From 8562734fdec093c2e8fc7b49d3896ff952cf94f0 Mon Sep 17 00:00:00 2001
From: Chang lue Tsen <tension@ppanel.dev>
Date: Thu, 9 Oct 2025 13:33:03 -0400
Subject: [PATCH] feat(user): add encryption algorithm and salt fields to User
 model for migrate

---
 initialize/migrate/database/02115_user_algo.down.sql  | 3 +++
 initialize/migrate/database/02115_user_algo.up.sql    | 3 +++
 internal/logic/admin/user/createUserLogic.go          | 1 +
 internal/logic/admin/user/updateUserBasicInfoLogic.go | 1 +
 internal/logic/auth/resetPasswordLogic.go             | 3 ++-
 internal/logic/auth/telephoneLoginLogic.go            | 2 +-
 internal/logic/auth/telephoneResetPasswordLogic.go    | 1 +
 internal/logic/auth/telephoneUserRegisterLogic.go     | 1 +
 internal/logic/auth/userLoginLogic.go                 | 2 +-
 internal/logic/auth/userRegisterLogic.go              | 1 +
 internal/model/user/user.go                           | 2 ++
 pkg/tool/encryption.go                                | 4 +---
 pkg/tool/encryption_test.go                           | 2 +-
 queue/logic/order/activateOrderLogic.go               | 1 +
 14 files changed, 20 insertions(+), 7 deletions(-)
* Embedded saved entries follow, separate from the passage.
(** * Hii Aimouse custom driver: a shallow embedding of [ai_mouse.py]

    The development follows the layout of the Python module:

    - [Py]: the fragment of Python values and dynamic operations the module
      relies on (JSON documents, [dict.get], subscripting, [in], [int]);
    - the module constants and globals ([DEFAULT_PROFILE], [GLOBAL_CONFIG],
      [ACTIVE_SETTINGS], [current_speed_mode], [MIC_IS_HELD]);
    - the backend ([set_mouse_speed], [load_config], [save_config]);
    - the action dispatcher ([toggle_dpi], [execute_button_press], ...);
    - the HID listener ([monitor_mouse]) as a loop over a finite prefix of
      the reads it performs;
    - the settings window ([ButtonConfigRow], [MouseApp]).

    Modelling choices:

    - A function that can raise returns an [outcome]; a function that
      cannot returns its result directly.
    - Effects on the outside world (console, operating system, threads,
      the key-emulation backend, message boxes) are recorded in a log
      carried by the globals.  The body of the recording thread and the
      widgets of the window are not modelled: starting the thread is an
      effect, and of the window only the Tk variables are kept.
    - Dictionaries are finite maps with string keys.  No dictionary of the
      program is mutated while a second reference to it is in use, so
      values stand for the objects.
    - The config file is kept as the JSON document it holds. *)

From stdpp Require Import gmap strings list fin_maps.
From Stdlib Require Import ZArith Lia.

#[local] Set Warnings "-register-all".
#[local] Open Scope Z_scope.

(** ** The Python fragment *)

Module Py.

(** Values that [json.load] produces and [json.dump] accepts.  Objects are
    dictionaries with string keys; the order of their fields is not
    observable in this model.  Floating-point numbers are left out. *)
Inductive json : Type :=
| JNull
| JBool (b : bool)
| JInt (z : Z)
| JStr (s : string)
| JList (l : list json)
| JObj (o : gmap string json).

Inductive exn : Type :=
| TypeError | AttributeError | KeyError | ValueError | TclError.

(** The result of running a piece of the program.  [Unmodelled] marks the
    few places where Python goes on with a value that is not a JSON
    document of the shape above (a dictionary key that is not a string, an
    integer index into a list or a string, the text of a number). *)
Inductive outcome (A : Type) : Type :=
| Returns (a : A)
| Raises (e : exn)
| Unmodelled.
Arguments Returns {A} a.
Arguments Raises {A} e.
Arguments Unmodelled {A}.

#[global] Instance outcome_ret : MRet outcome := λ A a, Returns a.
#[global] Instance outcome_bind : MBind outcome := λ A B f m,
  match m with
  | Returns a => f a
  | Raises e => Raises e
  | Unmodelled => Unmodelled
  end.

#[global] Instance outcome_fmap : FMap outcome := λ A B f m,
  match m with
  | Returns a => Returns (f a)
  | Raises e => Raises e
  | Unmodelled => Unmodelled
  end.

(** [v.get(k, dflt)]: only dictionaries have the method. *)
Definition get (v : json) (k : string) (dflt : json) : outcome json :=
  match v with
  | JObj o => Returns (default dflt (o !! k))
  | _ => Raises AttributeError
  end.

(** [v == "literal"] *)
Definition eq_str (v : json) (lit : string) : bool :=
  match v with
  | JStr s => bool_decide (s = lit)
  | _ => false
  end.

(** [t in s] for two strings. *)
Definition str_contains (t s : string) : bool :=
  bool_decide (is_Some (String.index 0 t s)).

(** [item in container] *)
Definition contains (container item : json) : outcome bool :=
  match container with
  | JObj o =>
      match item with
      | JStr s => Returns (bool_decide (is_Some (o !! s)))
      | JNull | JBool _ | JInt _ => Returns false
      | JList _ | JObj _ => Raises TypeError
      end
  | JList l =>
      match item with
      | JStr s => Returns (existsb (λ v, eq_str v s) l)
      | _ => Unmodelled
      end
  | JStr s =>
      match item with
      | JStr t => Returns (str_contains t s)
      | _ => Raises TypeError
      end
  | JNull | JBool _ | JInt _ => Raises TypeError
  end.

(** [container[key]] *)
Definition getitem (container key : json) : outcome json :=
  match container with
  | JObj o =>
      match key with
      | JStr s =>
          match o !! s with
          | Some v => Returns v
          | None => Raises KeyError
          end
      | JNull | JBool _ | JInt _ => Raises KeyError
      | JList _ | JObj _ => Raises TypeError
      end
  | JList _ | JStr _ =>
      match key with
      | JBool _ | JInt _ => Unmodelled
      | _ => Raises TypeError
      end
  | JNull | JBool _ | JInt _ => Raises TypeError
  end.

(** [container[key] = v], returning the updated container. *)
Definition setitem (container key v : json) : outcome json :=
  match container with
  | JObj o =>
      match key with
      | JStr s => Returns (JObj (<[s := v]> o))
      | JNull | JBool _ | JInt _ => Unmodelled
      | JList _ | JObj _ => Raises TypeError
      end
  | JList _ =>
      match key with
      | JBool _ | JInt _ => Unmodelled
      | _ => Raises TypeError
      end
  | JStr _ | JNull | JBool _ | JInt _ => Raises TypeError
  end.
(** C7. [undo] right after [clearScreen] restores the snapshot that
    [clearScreen] recorded just before it cleared, element for element: the
    snapshot is the newest entry of the log, the restored buffer is equal to
    it, and it reads as the buffer did before the clear at every index. On an
    empty log [undo] returns the state it was given. *)
Theorem C7_undo_restores_cleared_grid (s : WledDraw.State) :
  last (WledDraw.history (WledDraw.clearScreen s))
  = Some (WledDraw.ClearAction (spread (WledDraw.pixelData s)))
  /\ WledDraw.pixelData (WledDraw.undo (WledDraw.clearScreen s))
     = spread (WledDraw.pixelData s)
  /\ length (WledDraw.pixelData (WledDraw.undo (WledDraw.clearScreen s)))
     = length (WledDraw.pixelData s)
  /\ (forall i,
        get (WledDraw.pixelData (WledDraw.undo (WledDraw.clearScreen s))) i
        = get (WledDraw.pixelData s) i)
  /\ WledDraw.undo (WledDraw.set_history [] s) = WledDraw.set_history [] s.
Proof.
  assert (Hlog : WledDraw.history (WledDraw.clearScreen s)
                 = WledDraw.pushed (WledDraw.history s)
                     (WledDraw.ClearAction (spread (WledDraw.pixelData s)))).
  { unfold WledDraw.clearScreen. cbv zeta.
    rewrite history_debouncedSendToWled. reflexivity. }
  assert (Hpix : WledDraw.pixelData (WledDraw.undo (WledDraw.clearScreen s))
                 = spread (WledDraw.pixelData s)).
  { destruct (undo_pops_pushed _ _ _ Hlog) as (-> & _). simpl.
    apply spread_idemp. }
  split; [|split; [|split; [|split]]].
  - rewrite Hlog. apply last_pushed.
  - exact Hpix.
  - rewrite Hpix. apply length_spread.
  - intros i. rewrite Hpix. apply get_spread.
  - apply undo_empty. reflexivity.
Qed.
Lemma item_fields_follow_outcome_witness :
  quantity (error_item "1 gallon milk" Stub.connection_reset) = 1
  /\ (if success (error_item "1 gallon milk" Stub.connection_reset)
      then error (error_item "1 gallon milk" Stub.connection_reset) = None
           /\ suggestion (error_item "1 gallon milk" Stub.connection_reset) = None
      else product_name (error_item "1 gallon milk" Stub.connection_reset) = None
           /\ price (error_item "1 gallon milk" Stub.connection_reset) = None
           /\ is_set (error (error_item "1 gallon milk" Stub.connection_reset))
              = negb (is_set (suggestion
                                (error_item "1 gallon milk" Stub.connection_reset)))).
Proof.
  apply (item_fields_follow_outcome
           (Stub.navigation_fails Stub.connection_reset) [] "1 gallon milk"
           (error_item "1 gallon milk" Stub.connection_reset)
           [Ev (search_call "1 gallon milk") (Some Stub.connection_reset)]).
  reflexivity.
Defined.

(** X6. An item is reported as added exactly when the click on the
    add-to-cart control was made and returned: nothing after the click is
    checked, and a failure while reading the name or the price does not
    fail the item. *)
Theorem added_iff_click_returned
        (b : Browser) (l : log) (ingredient : string)
        (item : HEBCartItem) (evs : list event) :
  _add_single_item ingredient b l = (Ok item, (evs ++ l)%list) ->
  (success item = true <-> In (Ev (Click add_btn) None) evs).
Proof.
  intros Hrun.
  destruct (add_single_item_path b l ingredient) as (item' & evs' & Hrun' & Hpath).
  rewrite Hrun in Hrun'. injection Hrun' as -> Hlog.
  apply app_inv_tail in Hlog. subst evs'.
  assert (Hext : forall xs, Forall extraction_event xs ->
                            ~ In (Ev (Click add_btn) None) xs).
  { intros xs Hall Hin. rewrite Forall_forall in Hall.
    destruct (Hall _ Hin) as [H | [H | [H | H]]]; discriminate H. }
  destruct Hpath as [e _|e _ _|e _ _ _|_ _ _ _
                     |e lv xs _ _ _ _ _ Hall _|lv xs _ _ _ _ _ Hall _];
    simpl success; split; intros H; try discriminate H; try reflexivity.
  - in_cases H.
  - in_cases H.
  - in_cases H.
  - in_cases H.
  - destruct H as [H|H]; [discriminate H|].
    apply in_app_or in H. destruct H as [H|H]; [now apply Hext in H|in_cases H].
  - right. left. reflexivity.
Qed.

Lemma added_iff_click_returned_witness :
  success (added_item "2 cups milk" (Some "$3.99") (Some Stub.price_3_99)) = true
  <-> In (Ev (Click add_btn) None)
         [ Ev Sleep None; Ev (Click add_btn) None;
           Ev (TextContent price_elem) None; Ev (Count price_elem) None;
           Ev (TextContent name_elem) None; Ev (Count name_elem) None;
           Ev (Count add_btn) None; Ev wait_call None;
           Ev (search_call "2 cups milk") None ].
Proof.
  apply (added_iff_click_returned Stub.shop [] "2 cups milk").
  reflexivity.
Defined.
 create mode 100644 initialize/migrate/database/02115_user_algo.down.sql
 create mode 100644 initialize/migrate/database/02115_user_algo.up.sql

diff --git a/initialize/migrate/database/02115_user_algo.down.sql b/initialize/migrate/database/02115_user_algo.down.sql
new file mode 100644
index 0000000..51d4d33
--- /dev/null
+++ b/initialize/migrate/database/02115_user_algo.down.sql
@@ -0,0 +1,3 @@
+ALTER TABLE `User`
+DROP COLUMN `algo`,
+    DROP COLUMN `salt`;
diff --git a/initialize/migrate/database/02115_user_algo.up.sql b/initialize/migrate/database/02115_user_algo.up.sql
new file mode 100644
index 0000000..f8a7c11
--- /dev/null
+++ b/initialize/migrate/database/02115_user_algo.up.sql
@@ -0,0 +1,3 @@
+ALTER TABLE `User`
+    ADD COLUMN `algo` VARCHAR(20) NOT NULL DEFAULT 'default' COMMENT 'Encryption Algorithm' AFTER `password`,
+    ADD COLUMN `salt` VARCHAR(20) NOT NULL DEFAULT 'default' COMMENT 'Password Salt' AFTER `algo`;
diff --git a/internal/logic/admin/user/createUserLogic.go b/internal/logic/admin/user/createUserLogic.go
index 5f6c858..0fb6b43 100644
--- a/internal/logic/admin/user/createUserLogic.go
+++ b/internal/logic/admin/user/createUserLogic.go
@@ -40,6 +40,7 @@ func (l *CreateUserLogic) CreateUser(req *types.CreateUserRequest) error {
 	pwd := tool.EncodePassWord(req.Password)
 	newUser := &user.User{
 		Password:           pwd,
+		Algo:               "default",
 		ReferralPercentage: req.ReferralPercentage,
 		OnlyFirstPurchase:  &req.OnlyFirstPurchase,
 		ReferCode:          req.ReferCode,
diff --git a/internal/logic/admin/user/updateUserBasicInfoLogic.go b/internal/logic/admin/user/updateUserBasicInfoLogic.go
index 9f57f75..faa7930 100644
--- a/internal/logic/admin/user/updateUserBasicInfoLogic.go
+++ b/internal/logic/admin/user/updateUserBasicInfoLogic.go
@@ -129,6 +129,7 @@ func (l *UpdateUserBasicInfoLogic) UpdateUserBasicInfo(req *types.UpdateUserBasi
 			return errors.Wrapf(xerr.NewErrCodeMsg(503, "Demo mode does not allow modification of the admin user password"), "UpdateUserBasicInfo failed: cannot update admin user password in demo mode")
 		}
 		userInfo.Password = tool.EncodePassWord(req.Password)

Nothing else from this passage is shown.